A irmã da minha namorada.
29 29.
Notas iniciais
Recobrei minha consciência, ainda sem abrir os olhos, puxando meu braço e sentindo uma dor aguda em minha mão. Agulhas. Eu estava em um hospital? Não tinha morrido? Escutei a voz sussurrada de Rosa e quase abri os olhos, mas estava curioso demais para saber sobre o assunto.
— Você não pode deixá-lo... não agora. Ele precisa de você. — Rosa sussurrou. — Querida, você precisa esquecer esse passado sombrio que carrega em suas costas. Nunca mais vai acontecer de novo.
— Eu não sei, tenho medo... — meu coração deu um pulo no peito ao ouvir a voz de Samantha, e então abri meus olhos devagar e Sam virou-se para mim.
— Daniel! — exclamou ela, os olhos marejados e o nariz vermelho de choro, abraçando-me forte.
— Oi, Sam — murmurei, e direcionei meu olhar na direção de Rosa, que apertava fortemente minha mão. — Oi, Rosa.
— Olá, menino Daniel. Estou muito feliz que tenha acordado, mas vou deixá-los á sos agora — levantou-se de sua cadeira e deu um beijo em minha testa antes de deixar o quarto.
— O que aconteceu? — virei-me para Sam, tentando me sentar na maca, mas minha cabeça começou a girar, e ela me segurou no lugar.
— Você quase morreu — murmurou ela, olhando para mim com os olhos inchados.
— Há quantos dias estou aqui? — perguntei, ao reparar em suas olheiras fundas e roxas.
— Três dias. — respondeu ela.
— Sam, eu te devo desculpas... — ela fez menção de me cortar, mas eu continuei. — Não, Sam, eu fui um idiota. Um babaca. Estava tão acostumado com minha vida quando era o “rei” do colégio, que me esqueci que você não é o tipo de garota com quem me relaciono. Você é uma mulher.
— Tudo bem, Danny, eu só... prometa-me não me forçar a nada. Nunca.
— Eu prometo. — disse eu, e ela me deu um selinho.
— Ótimo. Quer almoçar? Sua enfermeira deve estar vindo...
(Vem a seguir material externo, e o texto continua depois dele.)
Lemma collect_image_urls_take lower d images image_urls :
  (length image_urls < 4)%nat →
  collect_image_urls lower d images image_urls =
  take 4 (image_urls ++ filter (λ url, fresh_image lower d url = true) (omap id images)).
Proof.
  revert image_urls. induction images as [|[url|] rest IH]; intros acc Hacc.
  - cbn. rewrite app_nil_r. by rewrite take_ge by lia.
  - cbn [collect_image_urls].
    change (omap id (Some url :: rest)) with (url :: omap id rest).
    rewrite filter_cons. fold (fresh_image lower d url).
    destruct (fresh_image lower d url) eqn:Hfresh.
    + destruct (decide (true = true)); [|done].
      destruct (Nat.leb_spec 4 (length (acc ++ [url]))) as [Hl|Hl].
      * rewrite length_app in Hl. cbn in Hl.
        set (more := filter _ (omap id rest)).
        change (acc ++ url :: more) with (acc ++ ([url] ++ more)).
        rewrite (assoc_L (++)), take_app_le by (rewrite length_app; cbn; lia).
        rewrite take_ge; [done|]. rewrite length_app. cbn. lia.
      * rewrite IH by done. set (more := filter _ (omap id rest)).
        change (acc ++ url :: more) with (acc ++ ([url] ++ more)).
        by rewrite (assoc_L (++)).
    + destruct (decide (false = true)); [done|].
      destruct (Nat.leb_spec 4 (length acc)); [lia|]. by apply IH.
  - cbn [collect_image_urls].
    change (omap id (None :: rest)) with (omap id rest). by apply IH.
Qed.

(** X15. [get_top_4_image_urls] returns at most four URLs: the first four,
    in the order of the search results, of the ['original'] URLs that no
    stored post (draft, scheduled, canceled or published) has as its image
    and whose lower-cased text does not contain 'stockcake'. When the
    search raises or answers without results the list is empty. *)
Theorem get_top_4_image_urls_are_fresh
    (search : string → result (option (list (option string))))
    (lower : string → string) (d : database) (query : string) :
  let image_urls := get_top_4_image_urls search lower d query in
  (length image_urls ≤ 4)%nat
  ∧ (∀ images, search query = Ok (Some images) →
       image_urls = take 4 (filter (λ url, fresh_image lower d url = true)
                              (omap id images)))
  ∧ (∀ url, url ∈ image_urls →
       (∃ images, search query = Ok (Some images) ∧ Some url ∈ images)
       ∧ contains "stockcake" (lower url) = false
       ∧ ∀ k p, posts d !! k = Some p → image_url p ≠ Some url)
  ∧ ((∀ images, search query ≠ Ok (Some images)) → image_urls = []).
Proof.
  intros image_urls.
  assert (Htake : ∀ images, search query = Ok (Some images) →
            image_urls = take 4 (filter (λ url, fresh_image lower d url = true)
                                   (omap id images))).
  { intros images Hs. subst image_urls. unfold get_top_4_image_urls. rewrite Hs.
    rewrite collect_image_urls_take by (cbn; lia). done. }
  assert (Hnone : (∀ images, search query ≠ Ok (Some images)) → image_urls = []).
  { intros Hs. subst image_urls. unfold get_top_4_image_urls.
    destruct (search query) as [[images|]|e]; [|done..]. by destruct (Hs images). }
  split; [|split; [done|split; [|done]]].
  - destruct (search query) as [[images|]|e] eqn:Hs.
    + rewrite (Htake images eq_refl), length_take. lia.
    + rewrite Hnone by done. cbn. lia.
    + rewrite Hnone by done. cbn. lia.
  - intros url Hin.
    destruct (search query) as [[images|]|e] eqn:Hs.
    2,3: rewrite Hnone in Hin by done; by apply elem_of_nil in Hin.
    rewrite (Htake images eq_refl) in Hin.
    apply subseteq_take in Hin. apply list_elem_of_filter in Hin as [Hfresh Hin].
    apply list_elem_of_omap in Hin as (o & Hin & Ho). cbn in Ho. subst o.
    unfold fresh_image in Hfresh. apply andb_true_iff in Hfresh as [Hused Hstock].
    apply negb_true_iff in Hused, Hstock.
    split; [by exists images|]. split; [done|].
    intros k p Hk Hu.
    assert (is_image_url_used d url = true) by (apply is_image_url_used_spec; eauto).
    congruence.
Qed.



(** ** Reading one post *)


(** ** Updating a draft *)



(** ** The Instagram client *)

Ltac io_run :=
  repeat progress
    unfold mbind, mret, io_bind, io_ret, io_raise, io_lift, try_finally,
      raise_for_status in *.

Lemma reading_carries key answer value :
  InstagramClient.reading key answer = Ok value ↔
  ∃ response, answer = Ok response ∧ InstagramClient.carries response key value.
Proof.
  unfold InstagramClient.reading, InstagramClient.carries. split.
  - destruct answer as [response|e]; [|done].
    destruct (_ && _) eqn:Herr; [done|].
    destruct (Response.json response) as [body|e] eqn:Hjson; [|done].
    intros Hget. exists response. split; [done|]. split; [done|]. by exists body.
  - intros (response & -> & -> & body & -> & Hget). done.
Qed.

Lemma checks_cons ev l :
  InstagramClient.checks (ev :: l) =
  ((if InstagramClient.is_check ev then 1 else 0) + InstagramClient.checks l)%nat.
Proof.
  unfold InstagramClient.checks. rewrite filter_cons.
  destruct (InstagramClient.is_check ev); by case_decide.
Qed.

Lemma checks_app l1 l2 :
  InstagramClient.checks (l1 ++ l2) = (InstagramClient.checks l1 + InstagramClient.checks l2)%nat.
Proof. unfold InstagramClient.checks. by rewrite filter_app, length_app. Qed.

Lemma seconds_slept_app l1 l2 :
  InstagramClient.seconds_slept (l1 ++ l2) =
  (InstagramClient.seconds_slept l1 + InstagramClient.seconds_slept l2)%Z.
Proof. induction l1 as [|[|] l1 IH]; cbn; rewrite ?IH; lia. Qed.

Section InstagramPoster.
Context {St : Type} (api : InstagramClient.graph_api St).

Lemma check_container_status_run c e :
  InstagramClient.check_container_status api c e =
  let sent := InstagramClient.send api (InstagramClient.ContainerStatus c) (InstagramClient.remote e) in
  (InstagramClient.reading "status_code" sent.1,
   {| InstagramClient.remote := sent.2;
      InstagramClient.log := InstagramClient.log e
                         ++ [InstagramClient.Sent (InstagramClient.ContainerStatus c) sent.1] |}).
Proof.
  unfold InstagramClient.check_container_status, InstagramClient.requests, InstagramClient.reading. io_run.
  cbn zeta.
  destruct (InstagramClient.send api _ _) as [[response|x] s]; [|done]. cbn.
  destruct (_ && _); [done|].
  by destruct (Response.json response).
Qed.

Lemma create_container_log image_url caption e :
  ∃ q answer,
    InstagramClient.log (InstagramClient.create_container api image_url caption e).2 =
    InstagramClient.log e ++ [InstagramClient.Sent q answer] ∧ InstagramClient.is_publish (InstagramClient.Sent q answer) = false
    ∧ InstagramClient.is_check (InstagramClient.Sent q answer) = false.
Proof.
  unfold InstagramClient.create_container, InstagramClient.requests. io_run.
  destruct (InstagramClient.send api _ _) as [[response|x] s];
    [|eexists _, _; split; [reflexivity|done]].
  cbn. destruct (_ && _); [eexists _, _; split; [reflexivity|done]|].
  destruct (Response.json response) as [body|x];
    [|eexists _, _; split; [reflexivity|done]].
  destruct (py_get body "id") as [v|x]; [|eexists _, _; split; [reflexivity|done]].
  destruct (truthy v); eexists _, _; (split; [reflexivity|done]).
Qed.

Lemma publish_container_log c e :
  ∃ answer,
    InstagramClient.log (InstagramClient.publish_container api c e).2 =
    InstagramClient.log e ++ [InstagramClient.Sent (InstagramClient.MediaPublish c) answer]
    ∧ ∀ media_id, (InstagramClient.publish_container api c e).1 = Ok media_id →
        truthy media_id = true
        ∧ ∃ response, answer = Ok response ∧ InstagramClient.carries response "id" media_id.
Proof.
  unfold InstagramClient.publish_container, InstagramClient.requests, InstagramClient.carries. io_run.
  destruct (InstagramClient.send api _ _) as [[response|x] s];
    [|eexists; split; [reflexivity|done]].
  cbn. destruct (_ && _) eqn:Herr; [eexists; split; [reflexivity|done]|].
  destruct (Response.json response) as [body|x] eqn:Hjson;
    [|eexists; split; [reflexivity|done]].
  destruct (py_get body "id") as [v|x] eqn:Hget; [|eexists; split; [reflexivity|done]].
  destruct (truthy v) eqn:Hv; (eexists; split; [reflexivity|]); [|done].
  cbn. intros media_id [= <-]. split; [done|]. eauto 8.
Qed.
(** Off the ties the two-decimal rounding of the computed double is the
    exact rounding of [5 k / n]. *)
Lemma toFixed2_exact (k n : Z) :
  (0 <= k <= n)%Z -> (1 <= n < 2 ^ 32)%Z ->
  ((1000 * k + n) mod (2 * n) <> 0)%Z ->
  toFixed2 (mul (div (inject_Z k) (inject_Z n)) 5)
  = ((1000 * k + n) / (2 * n))%Z.
Proof.
  intros Hk Hn Hr.
  pose proof (rounding_split k n ltac:(lia)) as HT.
  pose proof (Z.mod_pos_bound (1000 * k + n) (2 * n) ltac:(lia)) as Hrb.
  set (m := ((1000 * k + n) / (2 * n))%Z) in *.
  set (r := ((1000 * k + n) mod (2 * n))%Z) in *.
  assert (Hn0 : 0 < inject_Z n) by (change 0 with (inject_Z 0); rewrite <- Zlt_Qlt; lia).
  assert (Hn32 : inject_Z n <= 4294967295).
  { change 4294967295 with (inject_Z 4294967295). rewrite <- Zle_Qle. lia. }
  assert (Hr1 : 1 <= inject_Z r).
  { change 1 with (inject_Z 1). rewrite <- Zle_Qle. lia. }
  assert (Hr2 : inject_Z r + 1 <= 2 * inject_Z n).
  { change 2 with (inject_Z 2). change 1 with (inject_Z 1).
    rewrite <- inject_Z_mult, <- inject_Z_plus, <- Zle_Qle. lia. }
  assert (Hk0 : 0 <= inject_Z k) by (change 0 with (inject_Z 0); rewrite <- Zle_Qle; lia).
  assert (Hkn : inject_Z k <= inject_Z n) by (rewrite <- Zle_Qle; lia).
  set (qk := inject_Z k) in *. set (qn := inject_Z n) in *. set (qr := inject_Z r) in *.
  set (w := qr / (2 * qn)) in *.
  assert (Hw1 : (1 # 8589934592) <= w).
  { unfold w. apply Qle_shift_div_l; lra. }
  assert (Hw2 : w <= 1 - (1 # 8589934592)).
  { unfold w. apply Qle_shift_div_r; lra. }
  set (X := qk / qn) in *.
  assert (HX0 : 0 <= X) by (unfold X; apply Qle_shift_div_l; lra).
  assert (HX1 : X <= 1) by (unfold X; apply Qle_shift_div_r; lra).
  unfold mul, div. fold X.
  destruct (Z.eq_dec k 0%Z) as [Hz|Hkpos].
  - assert (HXz : X == 0).
    { unfold X, qk. rewrite Hz. change (inject_Z 0) with 0. field. lra. }
    pose proof (round_zero X HXz) as Hy1.
    assert (Hy : round X * 5 == 0) by (rewrite Hy1; ring).
    pose proof (round_zero _ Hy) as Hy2.
    apply toFixed2_nonneg_eq; lra.
  - assert (HXl : (1 # 4294967296) <= X).
    { unfold X. apply Qle_shift_div_l; [lra|].
      assert (1 <= qk) by (unfold qk; change 1 with (inject_Z 1); rewrite <- Zle_Qle; lia).
      lra. }
    assert (Hsmall : 2 ^ (-1022) <= 1 # 8589934592).
    { assert (E : 1 # 8589934592 == 2 ^ (-33)) by reflexivity. rewrite E.
      apply pow2_le. lia. }
    destruct (round_rel_error X ltac:(lra)) as [Hy1l Hy1u].
    unfold eps in *.
    destruct (round_rel_error (round X * 5) ltac:(lra)) as [Hy2l Hy2u].
    unfold eps in *.
    apply toFixed2_nonneg_eq; lra.
Qed.
End DoubleFacts.

Section area_score.
Import Double DoubleFacts.
Local Open Scope Q_scope.
(** * pyFSRS: the experiment orchestration core, embedded in Rocq

    A shallow embedding of the parts of pyFSRS that carry the scan
    logic: the helper functions of [core/FSRSutils.py], the property
    cell [ModProp] and the experiment base class of
    [core/FSRSModule.py], the accumulator of [xFSRS/FSRSAcquire.py], the
    camera driver loop of [Devices/PIXIS100.py], the scan thread of
    [xFSRS/FSRSScan2.py] and the exit path of [pyFSRS.py].

    Conventions.  Python floats are modelled by exact rationals [Q],
    and in the arithmetic of the stage settings, where the rounding
    decides how many points a scan has, by the rationals that are
    doubles, rounded as the machine rounds them; Python integers by
    [Z]; Python strings by [string]; a call that may raise returns a
    [Res].  A wx widget bound to a property, the plot
    windows, [print] and the files written are external and not part of
    the model.  What a thread does to its devices and to the controller
    is recorded as a trace of events; the devices answer as functions of
    that trace.  The stop flag of a thread is given by the number of the
    first poll that finds it set.  Loops of the source whose bound is
    not a structural argument run on fuel; the theorems about them give
    the fuel that is enough. *)

From Stdlib Require Import ZArith QArith Qabs Qround Qminmax List String Ascii Bool
  Lia Arith DecimalString Permutation.
From Stdlib Require DecimalZ DecimalPos.
Import ListNotations.

Local Open Scope Z_scope.

(* ===================================================================== *)
(** ** Python values and built-ins *)
(* ===================================================================== *)

Module Py.

(** The values that reach the modelled functions. *)
Inductive PyVal : Type :=
| PyNone
| PyBool (b : bool)
| PyInt (z : Z)
| PyFloat (q : Q)
| PyStr (s : string).

(** The exceptions the modelled code raises, and the one way in which
    the code leaves what the model follows.  A message is kept without
    the value that the code formats into it. *)
Inductive PyExc : Type :=
| ValueError (msg : string)
| TypeError
| IndexError
| ZeroDivisionError
| OverflowError
| NotFinite.      (* no exception: a float has become an infinity, with
                     which the code goes on and which the rationals of
                     the model do not follow *)

(** Result of a call that may raise. *)
Inductive Res (A : Type) : Type :=
| Ok (a : A)
| Raise (e : PyExc).
Arguments Ok {A} a.
Arguments Raise {A} e.

Definition bind {A B} (r : Res A) (k : A -> Res B) : Res B :=
  match r with
  | Ok a => k a
  | Raise e => Raise e
  end.

Definition raises {A} (r : Res A) : Prop :=
  exists e, r = Raise e.

(** [a < b] on floats, as a boolean. *)
Definition Qltb (a b : Q) : bool := negb (Qle_bool b a).

(** [int(x)] on a float: truncation towards zero. *)
Definition int_of_float (x : Q) : Z := Z.quot (Qnum x) (Zpos (Qden x)).

(** [str(n)] on an integer: decimal digits, a leading minus sign. *)
Definition str_int (n : Z) : string := NilZero.string_of_int (Z.to_int n).

(** Numeric view of a value: [bool] is a subtype of [int]. *)
Definition num (v : PyVal) : option Q :=
  match v with
  | PyBool b => Some (if b then 1%Q else 0%Q)
  | PyInt z => Some (inject_Z z)
  | PyFloat q => Some q
  | PyNone | PyStr _ => None
  end.

(** [v == n] for an integer literal [n]. *)
Definition eq_int (v : PyVal) (n : Z) : bool :=
  match num v with
  | Some q => Qeq_bool q (inject_Z n)
  | None => false
  end.

(** [v < n] for an integer [n], with the ordering of Python 2 between
    unlike types: [None] is below every number, a string above. *)
Definition lt_int (v : PyVal) (n : Z) : bool :=
  match v with
  | PyNone => true
  | PyStr _ => false
  | _ => match num v with
         | Some q => Qltb q (inject_Z n)
         | None => false
         end
  end.

(** [v > n] for an integer [n]. *)
Definition gt_int (v : PyVal) (n : Z) : bool :=
  match v with
  | PyNone => false
  | PyStr _ => true
  | _ => match num v with
         | Some q => Qltb (inject_Z n) q
         | None => false
         end
  end.

(** [v >= n] for an integer [n]. *)
Definition ge_int (v : PyVal) (n : Z) : bool := negb (lt_int v n).

(** Truth value of an object. *)
Definition truthy (v : PyVal) : bool :=
  match v with
  | PyNone => false
  | PyBool b => b
  | PyInt z => negb (z =? 0)
  | PyFloat q => negb (Qeq_bool q 0)
  | PyStr s => negb (String.eqb s "")
  end.

(** Characters accepted by [int(s)] around and inside the literal. *)
Definition is_space (c : ascii) : bool :=
  let n := nat_of_ascii c in
  ((n =? 32) || ((9 <=? n) && (n <=? 13)))%nat.

Definition digit_of (c : ascii) : option Z :=
  let n := nat_of_ascii c in
  if ((48 <=? n) && (n <=? 57))%nat then Some (Z.of_nat (n - 48)) else None.

Fixpoint lstrip (s : string) : string :=
  match s with
  | String c s' => if is_space c then lstrip s' else s
  | EmptyString => EmptyString
  end.

(** Digits read so far in [acc]; trailing white space is allowed. *)
Fixpoint parse_digits (s : string) (acc : Z) : option Z :=
  match s with
  | EmptyString => Some acc
  | String c s' =>
      match digit_of c with
      | Some d => parse_digits s' (10 * acc + d)
      | None => if String.eqb (lstrip s) "" then Some acc else None
      end
  end.

(** [int(s)] on a string, base ten: optional sign, at least one digit. *)
Definition int_of_string (s : string) : option Z :=
  let body (t : string) :=
    match t with
    | String c _ => match digit_of c with
                    | Some _ => parse_digits t 0
                    | None => None
                    end
    | EmptyString => None
    end in
  match lstrip s with
  | String "-"%char t => option_map Z.opp (body t)
  | String "+"%char t => body t
  | t => body t
  end.

(** [int(v)]: [None] where Python raises. *)
Definition py_int (v : PyVal) : option Z :=
  match v with
  | PyNone => None
  | PyBool b => Some (if b then 1 else 0)
  | PyInt z => Some z
  | PyFloat q => Some (int_of_float q)
  | PyStr s => int_of_string s
  end.

(** Integer floor division of Python 2 on ints. *)
Definition floordiv (a b : Z) : Res Z :=
  if b =? 0 then Raise ZeroDivisionError else Ok (a / b).

End Py.

(* ===================================================================== *)
(** ** Doubles *)
(* ===================================================================== *)

(** Where the rounding of a float decides what the code does, the
    rational that models a finite double is rounded as IEEE 754 rounds
    it.  The two zeros are not told apart. *)
Module Float64.

(** [n / d] rounded to the nearest integer, ties to the even one, for
    [0 <= n] and [0 < d]. *)
Definition round_half_even (n d : Z) : Z :=
  let q := n / d in
  match (2 * (n mod d) ?= d) with
  | Lt => q
  | Gt => q + 1
  | Eq => if Z.even q then q else q + 1
  end.

(** [floor (log2 (n / d))] for positive [n] and [d]. *)
Definition ilog2 (n d : Z) : Z :=
  let e := Z.log2 n - Z.log2 d in
  let below := if 0 <=? e then n <? d * 2 ^ e else n * 2 ^ (- e) <? d in
  if below then e - 1 else e.

(** [n / d] in units of [base ^ k], to the nearest unit. *)
Definition nearest (n d base k : Z) : Z :=
  if 0 <=? k then round_half_even n (d * base ^ k)
  else round_half_even (n * base ^ (- k)) d.
(** [round(v)] with one argument: an [int]. *)
Definition round (v : json) : result Z :=
  match v with
  | JInt n => Ok n
  | JBool b => Ok (if b then 1 else 0)%Z
  | JFloat (Fin q) => Ok (round_half_even q)
  | JFloat NegZero => Ok 0%Z
  | JFloat NaN => Raise ValueError
  | JFloat _ => Raise OverflowError
  | _ => Raise TypeError
  end.

End Builtins.

(** ** Message texts, keyboards and effects *)

(** A formatted text is kept as the sequence of the pieces of its f-string:
    the literal parts and the interpolated values, each with the conversion
    the source applies to it. *)
Inductive frag : Type :=
| Lit (s : pystr)                 (* literal text *)
| NL                              (* "\n" *)
| FStr (s : pystr)                (* {s} for a str *)
| FVal (v : json)                 (* {v}: str(v) of a value read from JSON *)
| FInt (n : Z)                    (* {n} for an int *)
| FFixed (digits : nat) (x : pyfloat)   (* {x:.2f}, {x:.4f} *)
| FCapitalize (s : pystr)         (* {s.capitalize()} *)
| FDayShort (date : pystr)        (* weekday of a date through days_ru, with its fallbacks *)
| FClock (ts : json)              (* datetime.fromtimestamp(ts).strftime('%H:%M') *)
| FNow.                           (* datetime.now().strftime('%H:%M') *)

Inductive text : Type :=
| Text (fs : list frag)
| Stripped (fs : list frag).      (* result.strip() *)

(** An inline button: its label and its callback payload. *)
Record button : Type := Button { label : pystr; callback_data : pystr }.

Definition keyboard := list (list button).

Inductive endpoint : Type :=
| WeatherAPI      (* api.openweathermap.org/data/2.5/weather *)
| ForecastAPI     (* api.openweathermap.org/data/2.5/forecast *)
| RatesAPI.       (* api.privatbank.ua/p24api/pubinfo *)

(** What the network does with one request. *)
Inductive http_outcome : Type :=
| NetworkError                                  (* connection failure or timeout *)
| Response (status : Z) (body : option json).   (* [None]: the body is not JSON *)

Inductive effect : Type :=
| Request (e : endpoint) (lat lon : option Q)
| LogError (status : option Z)
| SendMessage (t : text) (parse_mode : option pystr) (markup : option keyboard)
| EditMessage (t : text) (parse_mode : option pystr) (markup : option keyboard)
| AckCallback.

(** ** The handler monad

    A computation is run against the network, an oracle giving the outcome of
    the [n]-th request, from the number of requests already made.  It yields
    the effects it performed, in order, the new number of requests, and its
    value or the exception that ended it. *)

Record run (A : Type) : Type := Run {
  events : list effect;
  calls : nat;
  value : result A
}.

Definition network := nat -> http_outcome.

Definition M (A : Type) : Type := network -> nat -> run A.

Definition ret {A} (a : A) : M A := fun _ n => Run [] n (Ok a).

Definition raise {A} (e : exn) : M A := fun _ n => Run [] n (Raise e).

Definition bind {A B} (m : M A) (f : A -> M B) : M B :=
  fun net n =>
    let r := m net n in
    match value r with
    | Ok a => let r' := f a net (calls r) in
              Run (events r ++ events r') (calls r') (value r')
    | Raise e => Run (events r) (calls r) (Raise e)
    end.

Declare Scope handler_scope.
Delimit Scope handler_scope with handler.
Notation "x <- m ;; k" := (bind m (fun x => k))
  (at level 61, m at next level, right associativity) : handler_scope.
Notation "m ;; k" := (bind m (fun _ => k))
  (at level 61, right associativity) : handler_scope.

Definition emit (e : effect) : M unit := fun _ n => Run [e] n (Ok tt).

Definition lift {A} (r : result A) : M A := fun _ n => Run [] n r.

(** [session.get(url, ...)]: the request is recorded and answered by the
    network. *)
Definition http_get (e : endpoint) (lat lon : option Q) : M http_outcome :=
  fun net n => Run [Request e lat lon] (S n) (Ok (net n)).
— Como você sabia que eu estava com problemas? — indaguei, a pergunta em minha mente. — Você tinha saido com o Tom, eu chequei com o Ryan e, dez minutos depois, você estava na casa do Josh me socorrendo...
— Eu tinha saido com o Tom para resolver umas coisas da banda, não é nada do que você está pensando — explicou ela, fungando — Desde que eu saí de casa, estava com uma sensação estranha no peito... então, liguei pra Ryan e ele me disse que você tinha ligado pra ele. Então eu imaginei que você...
— Me perdoe — disse, uma segunda vez no dia, por que pedir desculpas para Sam nunca é o bastante. Ela é uma das pessoas mais generosas e genuinamente bondosas que já conheci.
— Você não tem que me pedir desculpas. Só precisa descansar e nunca, nunca mais arranhar esse rostinho lindo. — deu um meio sorriso, fazendo carinho em minha face com o maior cuidado para não me machucar.
— Eu te amo — soltei, sem pensar. Essa fora a primeira vez que eu falara as três palavras. Eu nunca havia falado para ninguém, nem mesmo para Rosa. E, no entanto, lá estava eu, dizendo á Samantha, uma garota que conhecia a menos de seis meses. Mas era verdade. Eu a amava, sem dúvida. Ela abriu ainda mais o sorriso, e deu um beijo em minha bochecha.
— Falaremos sobre isso quando você tiver alta. — o que ela quis dizer com isso?